What is needed
Retype, word for word, each line between the lines holding "- [double] is" and "Definition hget (heap", inclusive, and leave the rest of the data alone.

-------- Extracted data

(** * The AMG interpolation-skeleton solver of [tools/amg_matlab2/cinterp_skel.c]

    A shallow embedding of [sp_mv], [resid_update], [heap_sort],
    [interp_skel] and [mexFunction], and the properties of the
    specification that concern them.

    Conventions of the embedding.
    - [double] is IEEE binary64, Rocq's primitive [float]; the C operators
      [+ - * /], [sqrt], [fabs], [>] and [==] are the primitive operations.
    - [mwIndex] and [mwSize] (unsigned, 64 bits) are [nat]: every such value
      is a position in, or a length of, an allocated array, so [hole<<1],
      [child+1] and [++yn] stay far below 2^64 and never wrap.
      [mwSignedIndex] and [char] are [Z].
    - An array is a [list]; [a !!! i] reads [a[i]] and [<[i:=v]> a] writes
      it.  An access out of range is undefined behaviour in C; here the read
      gives the default element and the write is dropped.
    - A sparse vector (index array, value array, length [n]) is the list of
      the [n] pairs (index, value), in array order.  Output buffers "assumed
      big enough" by the source are represented by their written prefix. *)

From Stdlib Require Import Floats ZArith Lia.
From stdpp Require Import base list sorting strings.
From Equations Require Import Equations.

#[global] Instance float_inhabited : Inhabited float := populate 0%float.

Abbreviation double := float (only parsing).
Abbreviation sparse := (list (nat * float)) (only parsing).

(** ** Compressed sparse column matrices *)

(** [sp_mat_c]: the fields [m], [n], [jc], [ir], [pr] used by the source. *)
Record sp_mat_c := {
  mat_m : nat;
  mat_n : nat;
  mat_jc : list nat;
  mat_ir : list nat;
  mat_pr : list float }.

(** [sp_log_mat]: the fields [m], [n], [nzmax], [jc], [ir]. *)
Record sp_log_mat := {
  log_m : nat;
  log_n : nat;
  log_nzmax : nat;
  log_jc : list nat;
  log_ir : list nat }.

(** [&arr[jc[j]]] up to [&arr[jc[j+1]]]. *)
Definition col_slice {T} (jc : list nat) (arr : list T) (j : nat) : list T :=
  take (jc !!! (j + 1) - jc !!! j) (drop (jc !!! j) arr).

(** Column [j] of [A] as the sparse vector the loops walk with
    [Air], [Apr]. *)
Definition column (A : sp_mat_c) (j : nat) : sparse :=
  zip (col_slice (mat_jc A) (mat_ir A) j) (col_slice (mat_jc A) (mat_pr A) j).

(** [memcpy(buf + off, vals, ...)]. *)
Fixpoint write_at {T} (off : nat) (vals : list T) (buf : list T) : list T :=
  match vals with
  | [] => buf
  | v :: vs => write_at (S off) vs (<[off := v]> buf)
  end.

(** ** Index heaps ([heap = yi-1]: positions start at 1) *)

Definition hget (heap : list nat) (p : nat) : nat := heap !!! (p - 1).
Definition hset (heap : list nat) (p v : nat) : list nat := <[p - 1 := v]> heap.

----------------

Answer to this exercise
    - [double] is IEEE binary64, Rocq's primitive [float]; the C operators
      [+ - * /], [sqrt], [fabs], [>] and [==] are the primitive operations.
    - [mwIndex] and [mwSize] (unsigned, 64 bits) are [nat]: every such value
      is a position in, or a length of, an allocated array, so [hole<<1],
      [child+1] and [++yn] stay far below 2^64 and never wrap.
      [mwSignedIndex] and [char] are [Z].
    - An array is a [list]; [a !!! i] reads [a[i]] and [<[i:=v]> a] writes
      it.  An access out of range is undefined behaviour in C; here the read
      gives the default element and the write is dropped.
    - A sparse vector (index array, value array, length [n]) is the list of
      the [n] pairs (index, value), in array order.  Output buffers "assumed
      big enough" by the source are represented by their written prefix. *)

From Stdlib Require Import Floats ZArith Lia.
From stdpp Require Import base list sorting strings.
From Equations Require Import Equations.

#[global] Instance float_inhabited : Inhabited float := populate 0%float.

Abbreviation double := float (only parsing).
Abbreviation sparse := (list (nat * float)) (only parsing).

(** ** Compressed sparse column matrices *)

(** [sp_mat_c]: the fields [m], [n], [jc], [ir], [pr] used by the source. *)
Record sp_mat_c := {
  mat_m : nat;
  mat_n : nat;
  mat_jc : list nat;
  mat_ir : list nat;
  mat_pr : list float }.

(** [sp_log_mat]: the fields [m], [n], [nzmax], [jc], [ir]. *)
Record sp_log_mat := {
  log_m : nat;
  log_n : nat;
  log_nzmax : nat;
  log_jc : list nat;
  log_ir : list nat }.

(** [&arr[jc[j]]] up to [&arr[jc[j+1]]]. *)
Definition col_slice {T} (jc : list nat) (arr : list T) (j : nat) : list T :=
  take (jc !!! (j + 1) - jc !!! j) (drop (jc !!! j) arr).

(** Column [j] of [A] as the sparse vector the loops walk with
    [Air], [Apr]. *)
Definition column (A : sp_mat_c) (j : nat) : sparse :=
  zip (col_slice (mat_jc A) (mat_ir A) j) (col_slice (mat_jc A) (mat_pr A) j).

(** [memcpy(buf + off, vals, ...)]. *)
Fixpoint write_at {T} (off : nat) (vals : list T) (buf : list T) : list T :=
  match vals with
  | [] => buf
  | v :: vs => write_at (S off) vs (<[off := v]> buf)
  end.

(** ** Index heaps ([heap = yi-1]: positions start at 1) *)

Definition hget (heap : list nat) (p : nat) : nat := heap !!! (p - 1).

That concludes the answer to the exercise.